Emergence of Active Inference from a Chemical Oscillator: A Constructive Approach to Pre-genetic Homeostasis

TL;DR

This paper presents a minimal chemical model demonstrating how primitive life could achieve homeostasis and adapt to environmental changes through emergent active inference mechanisms, predating genetic systems.

Contribution

It introduces a chemically plausible model where active inference emerges from a simple reaction network, illustrating a potential origin of adaptive behavior in early life.

Findings

Model autonomously converges to optimal conditions for self-replication.

System maintains homeostasis despite environmental fluctuations.

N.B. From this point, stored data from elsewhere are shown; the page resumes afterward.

(** C4, as stated, fails: the request carries a correlation id, yet the 200
    answer is the validated object, which has no [requestId] member; nor has
    the body of the 405 and of the 500 for a missing credential. *)
Lemma success_body_has_no_requestId :
  carriesRequestId sampleHeaders (js "req-1") /\
  answered
    (sampleRun (answering (js "PLAN")) triage sampleEnv
       (sampleEvent "POST" (Some (js "REQ"))))
    200 samplePlan
    [request triage sampleEnv (js "sk-test") (js "Our tickets pile up")] /\
  lookup (js "requestId") (members samplePlan) = None /\
  (forall r calls,
     sampleRun (answering (js "PLAN")) triage sampleEnv (sampleEvent "GET" None) =
     (Normal r, calls) ->
     Response.statusCode r = 405 /\ lookup (js "requestId") (bodyMembers r) = None) /\
  (forall r calls,
     sampleRun (answering (js "PLAN")) triage keylessEnv
       (sampleEvent "POST" (Some (js "REQ"))) = (Normal r, calls) ->
     Response.statusCode r = 500 /\ lookup (js "requestId") (bodyMembers r) = None).
Proof.
  split; [exact sample_carries_requestId|].
  split; [apply HandlerFacts.answered_jsonResponse; vm_compute; reflexivity|].
  split; [vm_compute; reflexivity|].
  split; intros r calls H; vm_compute in H; injection H as <- <-;
    split; reflexivity.
Qed.

Lemma longText_long : MAX_INPUT_CHARS < strlen longText.
Proof.
  unfold longText, strlen. rewrite repeat_length, N2Nat.id. reflexivity.
Defined.

Lemma longText_not_blank : trim longText <> [].
Proof.
  intros H. apply HandlerFacts.trim_nil in H. unfold longText in H.
  destruct (N.to_nat 8001) as [|n] eqn:E; [lia|]. discriminate H.
Defined.

(** C5, as stated, fails: with no credential in the environment the long
    text is answered 500, not 400. *)
Lemma long_text_without_credential :
  sampleParse (js "LONG") = Normal (VObj [(js "userMessage", VStr longText)]) /\
  MAX_INPUT_CHARS < strlen longText /\
  trim longText <> [] /\
  answered
    (sampleRun (answering (js "PLAN")) triage keylessEnv
       (sampleEvent "POST" (Some (js "LONG"))))
    500
    (VObj [(js "error",
            VStr (js "Missing OPENAI_API_KEY environment variable."))]) [].
Proof.
  split; [reflexivity|]. split; [exact longText_long|].
  split; [exact longText_not_blank|].
  apply HandlerFacts.answered_jsonResponse. apply run_no_key; reflexivity.
Qed.
(** "if SR >= sr_min(=1.0) and C >= gamma_t(=10.0), rate = clamp(0.2 *
    min(2.5, (SR + C/gamma_t)/10), 0.2, 0.5); else rate = clamp(0.01 *
    min(10, SR + C/gamma_t), 0.01, 0.1)" *)
Definition decoy_rate (sr c : float) : float :=
  let ratio := fquot c (literal 10 1) in
  if fge sr (literal 1 1) && fge c (literal 10 1) then
    clamp (fmul (literal 2 10)
                (py_min (literal 25 10) (fquot (fadd sr ratio) (literal 10 1))))
          (literal 2 10) (literal 5 10)
  else
    clamp (fmul (literal 1 100) (py_min (literal 10 1) (fadd sr ratio)))
          (literal 1 100) (literal 1 10).

(** "risk = 0.6 * (1 - SR) + 0.4 * C" *)
Definition risk (sr c : float) : float :=
  fadd (fmul (literal 6 10) (fsub (literal 1 1) sr)) (fmul (literal 4 10) c).

(** "percentage = 0.03 + 0.17 * clamp(risk, 0, 1)" *)
Definition percentage (risk : float) : float :=
  fadd (literal 3 100) (fmul (literal 17 100) (clamp risk (Fin 0) (literal 1 1))).

(** "floor(n * rate)" *)
Definition floor_mul (n : Z) (rate : float) : result Z :=
  nf <- of_int n ;;
  match fmul nf rate with
  | Fin P => Ok (P / scale)
  | NaN => Raise ValueError
  | Inf _ => Raise OverflowError
  end.

(** "count = max(1, ceil(n * percentage))" *)
Definition count (n : Z) (percentage : float) : result Z :=
  nf <- of_int n ;;
  k <- ceil (fmul nf percentage) ;;
  Ok (Z.max 1 k).

(** "deviation = |observed - expected| / (expected + 0.01)", the observed
    rate being the share of DECOY in the predictor's assignment. *)
Definition deviation (actions : list action) (expected : float) : result float :=
  observed <- int_truediv (py_count DECOY actions) (Z.of_nat (List.length actions)) ;;
  fdiv (fabs (fsub observed expected)) (fadd expected (literal 1 100)).

(** "floor(n * expected * 0.2)" *)
Definition blend_count (n : Z) (expected : float) : result Z :=
  nf <- of_int n ;;
  match fmul (fmul nf expected) (literal 2 10) with
  | Fin P => Ok (P / scale)
  | NaN => Raise ValueError
  | Inf _ => Raise OverflowError
  end.

End Spec.

(** ** A reference random source: MT19937 as CPython and NumPy drive it

    [random.Random(seed)] seeds the generator with [init_by_array] on the
    32-bit words of [abs(seed)] and draws an index below [n] from the top
    [n.bit_length()] bits of a 32-bit output; NumPy's legacy
    [np.random.seed(seed)] seeds with [init_genrand] and draws an index
    [<= max] from the low bits under the smallest mask covering [max].
    Both reject and redraw; the redraw loop is run on fuel here and gives
    index [0] if the fuel runs out. *)
Module MT19937.

Record state : Type := { mt : list Z; mti : nat }.

Definition w32 (x : Z) : Z := Z.land x 0xffffffff.

Definition mix (prev : Z) : Z := Z.lxor prev (Z.shiftr prev 30).

Fixpoint init_loop (fuel : nat) (i prev : Z) : list Z :=
  match fuel with
  | O => []
  | S fuel' =>
      let x := w32 (1812433253 * mix prev + i) in
      x :: init_loop fuel' (i + 1) x
  end.

Definition init_genrand (s : Z) : state :=
  let m0 := w32 s in {| mt := m0 :: init_loop 623 1 m0; mti := 624 |}.

Definition at_ (l : list Z) (i : nat) : Z := nth i l 0.

(** After [i++]: wrap to 1, copying the last word to the first. *)
Definition wrap (m : list Z) (i : nat) : list Z * nat :=
  if Nat.leb 624 i then (list_set m 0 (at_ m 623), 1%nat) else (m, i).

Fixpoint key_loop (fuel : nat) (key : list Z) (m : list Z) (i j : nat) : list Z * nat :=
  match fuel with
  | O => (m, i)
  | S fuel' =>
      let x := w32 (Z.lxor (at_ m i) (mix (at_ m (i - 1)) * 1664525)
                    + at_ key j + Z.of_nat j) in
      let '(m, i) := wrap (list_set m i x) (S i) in
      let j := if Nat.leb (List.length key) (S j) then O else S j in
      key_loop fuel' key m i j
  end.

Fixpoint final_loop (fuel : nat) (m : list Z) (i : nat) : list Z :=
  match fuel with
  | O => m
  | S fuel' =>
      let x := w32 (Z.lxor (at_ m i) (mix (at_ m (i - 1)) * 1566083941)
                    - Z.of_nat i) in
      let '(m, i) := wrap (list_set m i x) (S i) in
      final_loop fuel' m i
  end.

Definition init_by_array (key : list Z) : state :=
  let m := mt (init_genrand 19650218) in
  let '(m, i) := key_loop (Nat.max 624 (List.length key)) key m 1 0 in
  let m := final_loop 623 m i in
  {| mt := list_set m 0 0x80000000; mti := 624 |}.

(** The 32-bit words of [abs(seed)], least significant first. *)
Definition key_of_seed (seed : Z) : list Z :=
  let a := Z.abs seed in
  let words := if a =? 0 then 1%nat else Z.to_nat (Z.log2 a / 32 + 1) in
  map (fun i => w32 (Z.shiftr a (32 * Z.of_nat i))) (seq 0 words).

Definition twist_at (m : list Z) (kk : nat) : list Z :=
  let y := Z.lor (Z.land (at_ m kk) 0x80000000)
                 (Z.land (at_ m (Nat.modulo (kk + 1) 624)) 0x7fffffff) in
  let mag := if Z.odd y then 0x9908b0df else 0 in
  list_set m kk (Z.lxor (Z.lxor (at_ m (Nat.modulo (kk + 397) 624)) (Z.shiftr y 1)) mag).

Definition twist (m : list Z) : list Z := fold_left twist_at (seq 0 624) m.

Definition temper (y : Z) : Z :=
  let y := Z.lxor y (Z.shiftr y 11) in
  let y := Z.lxor y (Z.land (Z.shiftl y 7) 0x9d2c5680) in
  let y := Z.lxor y (Z.land (Z.shiftl y 15) 0xefc60000) in
  Z.lxor y (Z.shiftr y 18).

Definition genrand_uint32 (s : state) : Z * state :=
  let '(m, i) := if Nat.leb 624 (mti s) then (twist (mt s), O) else (mt s, mti s) in
  (temper (at_ m i), {| mt := m; mti := S i |}).

(** [n.bit_length()] *)
Definition bit_length (n : Z) : Z := if n <=? 0 then 0 else Z.log2 n + 1.

(** [_randbelow_with_getrandbits(n)] *)
Fixpoint randbelow (fuel : nat) (n : Z) (s : state) : Z * state :=
  match fuel with
  | O => (0, s)
  | S fuel' =>
      let '(y, s) := genrand_uint32 s in
      let r := Z.shiftr y (32 - bit_length n) in
      if r <? n then (r, s) else randbelow fuel' n s
  end.

(** NumPy's [random_interval(max)] for [0 < max < 2^32]. *)
Fixpoint random_interval (fuel : nat) (max : Z) (s : state) : Z * state :=
  match fuel with
  | O => (0, s)
  | S fuel' =>
      let '(y, s) := genrand_uint32 s in
      let v := Z.land y (2 ^ bit_length max - 1) in
      if v <=? max then (v, s) else random_interval fuel' max s
  end.

(** [x[i], x[j] = x[j], x[i]] *)
Definition swap (l : list Z) (i j : nat) : list Z :=
  let a := at_ l i in
  let b := at_ l j in
  list_set (list_set l i b) j a.

Definition fuel : nat := 4096.

(** [for i in reversed(range(1, len(x))): j = draw(i); swap], the first
    argument counting [i] down. *)
Fixpoint shuffle_loop (draw : Z -> state -> Z * state) (i : nat) (l : list Z) (s : state)
  : list Z :=
  match i with
  | O => l
  | S i' =>
      let '(j, s) := draw (Z.of_nat i) s in
      shuffle_loop draw i' (swap l i (Z.to_nat j)) s
  end.

Definition py_shuffle (seed : Z) (l : list Z) : list Z :=
  shuffle_loop (fun i => randbelow fuel (i + 1)) (List.length l - 1) l
               (init_by_array (key_of_seed seed)).
(** * enterprise: the NANOGrav 9-year notebook and the engine it drives

    The notebook [docs/_static/notebooks/nano9.ipynb] contains code of its
    own: the PAL2 noise-file reader [get_noise_from_pal2], the selection of
    the files and the collection of the noise values, the time span, the
    construction of the sampler's jump groups, and the upper-limit
    read-out.  They are embedded here function by function.  The engine the
    notebook calls ([parameter], [signal_base.PTA]) is described by the
    specification only; its model is marked as such. *)

From Stdlib Require Import List String Ascii Arith Bool Lia.
From Stdlib Require Import ZArith QArith Qround Reals Qreals Lra.
From Stdlib Require Import Permutation.
From Stdlib Require Import ClassicalEpsilon FunctionalExtensionality.
From HB Require Import structures.
From mathcomp Require boot algebra.
Import ListNotations.

Close Scope R_scope.
Close Scope Q_scope.
Close Scope Z_scope.
Open Scope nat_scope.

Set Implicit Arguments.
Set Warnings "-notation-overridden,-ambiguous-paths".
Set Warnings "-redundant-canonical-projection,-deprecated".

(** ** A small exception monad for the Python code *)

Inductive exn : Type :=
| IndexError
| ValueError
| IOError
| MissingParameterError
| NonPositiveDefiniteError.

Inductive result (A : Type) : Type :=
| Returned (a : A)
| Raised (e : exn).

Arguments Returned {A} a.
Arguments Raised {A} e.

Definition bind {A B : Type} (m : result A) (k : A -> result B) : result B :=
  match m with
  | Returned a => k a
  | Raised e => Raised e
  end.

Notation "x <- m ;; k" := (bind m (fun x => k))
  (at level 61, m at next level, right associativity).

(** ** Python string primitives used by the notebook *)

Module PyStr.

Local Open Scope string_scope.

(** [needle in hay] *)
Fixpoint contains (needle hay : string) : bool :=
  String.prefix needle hay ||
  match hay with
  | EmptyString => false
  | String _ hay' => contains needle hay'
  end.

(** [s.split(sep)] for a non-empty separator: the pieces between the
    non-overlapping occurrences of [sep], scanned from the left.  [skip]
    counts the characters of a matched separator still to be dropped and
    [cur] is the piece being read.  (Python raises ValueError on an empty
    separator; every call site passes a literal, non-empty one.) *)
Fixpoint split_from (sep : string) (skip : nat) (cur s : string) : list string :=
  match s with
  | EmptyString => [cur]
  | String c s' =>
      match skip with
      | S k => split_from sep k cur s'
      | O =>
          if String.prefix sep s
          then cur :: split_from sep (String.length sep - 1) EmptyString s'
          else split_from sep 0 (cur ++ String c EmptyString) s'
      end
  end.

Definition split (sep s : string) : list string :=
  split_from sep 0 EmptyString s.

(** Python 2 [str.isspace] on one character: space, \t, \n, \v, \f, \r. *)
Definition is_space (c : ascii) : bool :=
  let n := nat_of_ascii c in
  Nat.eqb n 32 || (Nat.leb 9 n && Nat.leb n 13).

(** [s.split()] with no argument: the maximal runs of non-blank characters. *)
Fixpoint words_from (cur s : string) : list string :=
  match s with
  | EmptyString => match cur with EmptyString => [] | _ => [cur] end
  | String c s' =>
      if is_space c
      then match cur with
           | EmptyString => words_from EmptyString s'
           | _ => cur :: words_from EmptyString s'
           end
      else words_from (cur ++ String c EmptyString) s'
  end.

Definition words (s : string) : list string := words_from EmptyString s.

(** [sep.join(parts)] *)
Fixpoint join (sep : string) (parts : list string) : string :=
  match parts with
  | [] => EmptyString
  | [p] => p
  | p :: rest => p ++ sep ++ join sep rest
  end.

(** [l[0]], [l[1]], ... raise IndexError out of range. *)
Definition item {A : Type} (l : list A) (i : nat) : result A :=
  match nth_error l i with
  | Some a => Returned a
  | None => Raised IndexError
  end.

(** [l[-1]] *)
Definition last_item {A : Type} (l : list A) : result A :=
  item (rev l) 0.

(** Truth value of a string in a condition: non-empty. *)
Definition truthy (s : string) : bool :=
  match s with EmptyString => false | _ => true end.

End PyStr.

(** ** [get_noise_from_pal2] (notebook cell 2) *)

Module NoiseFile.

Import PyStr.
Local Open Scope string_scope.

(** A Python dict as an association list with unique keys;
    [params.update({k: v})] overwrites the entry of [k] or adds one. *)
Fixpoint dict_update {V : Type} (k : string) (v : V) (d : list (string * V))
  : list (string * V) :=
  match d with
  | [] => [(k, v)]
  | (k', v') :: d' =>
      if String.eqb k k' then (k, v) :: d' else (k', v') :: dict_update k v d'
  end.

Definition keys {V : Type} (d : list (string * V)) : list string := map fst d.

Section Reader.

(** The value type of the dictionary and Python's [float(s)], which raises
    ValueError on text that is not a number. *)
Variable V : Type.
Variable float : string -> option V.

Definition to_float (s : string) : result V :=
  match float s with
  | Some v => Returned v
  | None => Raised ValueError
  end.

(** [psrname = noisefile.split('/')[-1].split('_noise.txt')[0]] *)
Definition psrname_of (noisefile : string) : result string :=
  base <- last_item (split "/" noisefile) ;;
  item (split "_noise.txt" base) 0.

(** The [if/elif/else] chain of the loop body: [Some (par, flag)] for a
    recognised line, [None] for the [else: break] branch. *)
Definition classify (line : string) (ln : list string)
  : result (option (string * string)) :=
  if contains "efac" line then
    w <- item ln 0 ;;
    flag <- last_item (split "efac-" w) ;;
    Returned (Some ("efac", flag))
  else if contains "equad" line then
    w <- item ln 0 ;;
    flag <- last_item (split "equad-" w) ;;
    Returned (Some ("log10_equad", flag))
  else if contains "jitter_q" line then
    w <- item ln 0 ;;
    flag <- last_item (split "jitter_q-" w) ;;
    Returned (Some ("log10_ecorr", flag))
  else if contains "RN-Amplitude" line then
    Returned (Some ("log10_A", ""))
  else if contains "RN-spectral-index" line then
    Returned (Some ("gamma", ""))
  else
    Returned None.

(** [name = [psrname, flag, par] if flag else [psrname, par]];
    [pname = '_'.join(name)] *)
Definition pname_of (psrname par flag : string) : string :=
  let name := if truthy flag then [psrname; flag; par] else [psrname; par] in
  join "_" name.

(** The [for line in lines] loop, with the dictionary threaded through. *)
Fixpoint read_lines (psrname : string) (lines : list string)
  (params : list (string * V)) : result (list (string * V)) :=
  match lines with
  | [] => Returned params
  | line :: rest =>
      let ln := words line in
      c <- classify line ln ;;
      match c with
      | None => Returned params
      | Some (par, flag) =>
          let pname := pname_of psrname par flag in
          w <- item ln 1 ;;
          v <- to_float w ;;
          read_lines psrname rest (dict_update pname v params)
      end
  end.

(** The function itself; [lines] is what [fin.readlines()] returned. *)
Definition get_noise_from_pal2 (noisefile : string) (lines : list string)
  : result (list (string * V)) :=
  psrname <- psrname_of noisefile ;;
  read_lines psrname lines [].

(** A line is recognised when it contains one of the five substrings. *)
Definition recognised (line : string) : bool :=
  contains "efac" line || contains "equad" line || contains "jitter_q" line ||
  contains "RN-Amplitude" line || contains "RN-spectral-index" line.

End Reader.

(** The five quantities the reader can emit. *)
Definition quantities : list string :=
  ["efac"; "log10_equad"; "log10_ecorr"; "log10_A"; "gamma"].
Lemma abandoned_absent w msg n user channel answers :
  suspended w !! n = None →
  step' w (WithdrawClick msg user channel) = w
  ∨ (∃ r, step' w (WithdrawClick msg user channel) =
          World (store w) (last_click w) (views w) (suspended w) (outbox w ++ [r])) →
  let w' := run' (abandoned msg n user channel answers) w in
  store w' = store w ∧ suspended w' = suspended w ∧ views w' = views w
  ∧ last_click w' = last_click w.
Proof.
  intros Hn Hclick w'. subst w'. unfold abandoned. rewrite run_cons, run_app.
  destruct Hclick as [->|[r ->]].
  - rewrite messages_absent by exact Hn.
    rewrite run_cons, step_timed_out_absent by exact Hn. done.
  - rewrite messages_absent by exact Hn.
    rewrite run_cons, step_timed_out_absent by exact Hn. done.
Qed.

Lemma abandoned_writes_nothing w msg user channel answers :
  (length answers ≤ 3)%nat →
  let w' := run' (abandoned msg (length (suspended w)) user channel answers) w in
  store w' = store w ∧ suspended w' = suspended w ∧ views w' = views w
  ∧ last_click w' = last_click w.
Proof.
  intros Hlen.
  assert (Hn : suspended w !! length (suspended w) = None)
    by (apply lookup_ge_None_2; lia).
  destruct (views w !! msg) as [v|] eqn:Hv.
  2:{ apply abandoned_absent; [exact Hn|]. left.
      apply step_withdraw_click_other. intros m. rewrite Hv. done. }
  assert (Hcase : (∃ member, v = Profile member true) ∨ ∀ member, v ≠ Profile member true).
  { destruct v as [| | |member [|]| |]; try (right; intros m; discriminate).
    left. eexists; reflexivity. }
  destruct Hcase as [[member ->]|Hnot].
  2:{ apply abandoned_absent; [exact Hn|]. left.
      apply step_withdraw_click_other. intros m. rewrite Hv. intros [= ->].
      destruct (Hnot m). reflexivity. }
  destruct w as [d lc vs cs out]. cbn [views store suspended last_click] in *.
  destruct (get_user_points_q user d <? 1000) eqn:Hlow.
  { apply (abandoned_absent (World d lc vs cs out)); [exact Hn|]. right.
    rewrite (step_withdraw_click _ _ _ _ _ _ _ _ _ Hv), Hlow. eexists; reflexivity. }
  cbv zeta. unfold abandoned.
  rewrite run_cons, (step_withdraw_click _ _ _ _ _ _ _ _ _ Hv), Hlow.
  destruct answers as [|a1 [|a2 [|a3 [|a4 answers]]]]; cbn [fmap list_fmap app].
  - rewrite run_cons.
    erewrite step_timed_out; [|apply list_lookup_middle; reflexivity|eexists; reflexivity].
    unfold unpark. cbn [suspended]. rewrite delete_middle, app_nil_r. done.
  - rewrite run_cons, step_message_parked by apply check_same. cbn [resume]. eval_handler.
    rewrite run_cons.
    erewrite step_timed_out; [|apply list_lookup_middle; reflexivity|eexists; reflexivity].
    unfold unpark. cbn [suspended]. rewrite delete_middle, app_nil_r. done.
  - do 2 (rewrite run_cons, step_message_parked by apply check_same;
          cbn [resume]; eval_handler).
    rewrite run_cons.
    erewrite step_timed_out; [|apply list_lookup_middle; reflexivity|eexists; reflexivity].
    unfold unpark. cbn [suspended]. rewrite delete_middle, app_nil_r. done.
  - do 3 (rewrite run_cons, step_message_parked by apply check_same;
          cbn [resume]; eval_handler).
    rewrite run_cons.
    erewrite step_timed_out; [|apply list_lookup_middle; reflexivity|eexists; reflexivity].
    unfold unpark. cbn [suspended]. rewrite delete_middle, app_nil_r. done.
  - cbn [length] in Hlen. lia.
Qed.

Lemma click_then_timeout w board_msg btn user channel now choice :
  let w1 := step' w (Click board_msg btn user channel now choice) in
  let w2 := step' w1 (TimedOut (length (suspended w))) in
  suspended w1 ≠ suspended w →
  store w1 = store w ∧ store w2 = store w ∧ suspended w2 = suspended w
  ∧ views w2 = views w ∧ outbox w2 = outbox w1 ++ [TimesUp].
Proof.
  intros w1 w2 Hpark.
  assert (∃ ctx_author b, w1 = clicked board_msg ctx_author b user channel now choice w)
    as (ctx_author & b & Hw1).
  { subst w1 w2. unfold step, step_with, dispatch in *.
    destruct (views w !! board_msg) as [[a o bs| | | | |]|]; try (destruct Hpark; reflexivity).
    destruct (bs !! btn) as [b|]; [|destruct Hpark; reflexivity].
    exists a, b. apply task_cb_run. }
  destruct (clicked_parks board_msg ctx_author b user channel now choice w)
    as [Hsame|(Hst & Hvs & Hcs)]; rewrite <- Hw1 in *; [contradiction|].
  subst w2. destruct w1 as [d1 lc1 vs1 cs1 out1]. cbn [store views suspended] in *.
  erewrite step_timed_out;
    [|cbn [suspended]; rewrite Hcs; apply list_lookup_middle; reflexivity
     |eexists; reflexivity].
  unfold unpark. cbn [expire suspended]. eval_handler. rewrite Hcs.
  rewrite delete_middle, app_nil_r. done.
Qed.

(** C8. The wait for the proof has a timeout of 180 seconds and each wait of
    the withdrawal one of 60.  When one of these waits times out, wherever the
    process stands, the coroutine leaves the waiting list and only a notice
    is sent: the store, the click records and the posted messages stay.  And
    the part of each callback that runs before such a wait has written
    nothing to the store either: a click that reaches the wait and then times
    out, and a withdrawal abandoned after none to three answers, leave the
    store as it was at the start (no submission row, no debit, no withdrawal
    row, no status changed). *)
Theorem waits_time_out_without_writes :
  (∀ user channel board_msg b done_count,
     wait_timeout (AwaitProof user channel board_msg b done_count) = Some 180)
  ∧ (∀ user channel cp bank number name,
       wait_timeout (AwaitBankName user channel cp) = Some 60
       ∧ wait_timeout (AwaitAccountNumber user channel cp bank) = Some 60
       ∧ wait_timeout (AwaitAccountName user channel cp bank number) = Some 60
       ∧ wait_timeout (AwaitPoints user channel cp bank number name) = Some 60)
  ∧ (∀ w i c,
       suspended w !! i = Some c → user_wait c = true →
       ∃ r, step' w (TimedOut i) =
            World (store w) (last_click w) (views w) (delete i (suspended w))
                  (outbox w ++ [r])
          ∧ r ∈ [TimesUp; WithdrawTimedOut])
  ∧ (∀ w board_msg btn user channel now choice,
       let w1 := step' w (Click board_msg btn user channel now choice) in
       let w2 := step' w1 (TimedOut (length (suspended w))) in
       suspended w1 ≠ suspended w →
       store w1 = store w ∧ store w2 = store w ∧ suspended w2 = suspended w
       ∧ views w2 = views w ∧ outbox w2 = outbox w1 ++ [TimesUp])
  ∧ (∀ w msg user channel answers,
       (length answers ≤ 3)%nat →
       let w' := run' (abandoned msg (length (suspended w)) user channel answers) w in
       store w' = store w ∧ suspended w' = suspended w ∧ views w' = views w
       ∧ last_click w' = last_click w).
Proof.
  split; [reflexivity|]. split; [intros; repeat split|].
  split; [apply timed_out_writes_nothing|].
  split; [apply click_then_timeout|apply abandoned_writes_nothing].
Qed.

(** ** The cooldown gate *)

Lemma unpark_last_click i w : last_click (unpark i w) = last_click w.
Proof. reflexivity. Qed.

Lemma step_keeps_last_click w e :
  (∀ board_msg btn user channel now choice,
     e ≠ Click board_msg btn user channel now choice) →
  last_click (step' w e) = last_click w.
Proof.
  intros Hne. unfold step, step_with.
  destruct (dispatch py_int py_strip e w) as [m w0] eqn:Hd.
  assert (Hw0 : last_click w0 = last_click w ∧
                wp m (λ _ w', last_click w' = last_click w0)
                     (λ w', last_click w' = last_click w0) w0).
  { destruct w as [d lc vs cs out].
    destruct e; cbn [dispatch] in Hd;
      repeat match type of Hd with
             | context [match ?x with _ => _ end] => destruct x eqn:?
             end;
      injection Hd as Hm Hw; subst m w0; (split; [reflexivity|]);
      try (edestruct Hne; reflexivity);
      unfold unpark; cbn [store last_click views suspended outbox];
      wp_run; reflexivity. }
  destruct Hw0 as [<- Hwp]. apply (wp_after m (λ w', last_click w' = last_click w0)), Hwp.
Qed.

Lemma clicked_last_click board_msg ctx_author b user channel now choice w :
  last_click (clicked board_msg ctx_author b user channel now choice w) =
  if bool_decide (user = ctx_author) && negb (is_banned_q user (store w))
  then
    match cooldown_remaining (last_click w !! (user, b_tid b)) now with
    | None => <[(user, b_tid b) := now]> (last_click w)
    | Some _ => last_click w
    end
  else last_click w.
Proof.
  destruct w as [d lc vs cs out]. unfold clicked. cbn [store last_click].
  destruct (bool_decide (user = ctx_author)); [|reflexivity]. cbn [negb andb].
  destruct (is_banned_q user d); [reflexivity|]. cbn [negb].
  destruct (cooldown_remaining (lc !! (user, b_tid b)) now); [reflexivity|].
  cbv zeta. destruct (b_max_subs b <=? count_done (b_tid b) d).
  - rewrite refresh_task_board_run.
    destruct (vs !! board_msg) as [[a [owner|] bs0| | | | |]|]; reflexivity.
  - destruct (existing_q user (b_tid b) d); reflexivity.
Qed.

Active inference can emerge from basic chemical oscillators.

Abstract

How could primordial life, before the evolution of genetic systems, adapt to fluctuating environments and achieve homeostasis? This study proposes a minimal, chemically plausible model where homeostasis emerges from a simple chemical reaction network. It utilizes an internal Lotka-Volterra chemical oscillator as a "search engine" to periodically vary a protocell's pigmentation. The system then optimizes its internal state by evaluating the temporal correlation between these internal fluctuations and a single global metric,the cell's self-replication rate, through a mechanism termed "antagonistic memory molecules." Numerical simulations demonstrate that the model can autonomously converge to and maintain the optimal temperature for its self-replication, even amidst significant environmental fluctuations. These findings provide a constructive proof-of-concept for how a core process of active inference can emerge from a simple physicochemical system, offering a concrete scenario for the acquisition of adaptive capabilities at the origin of life.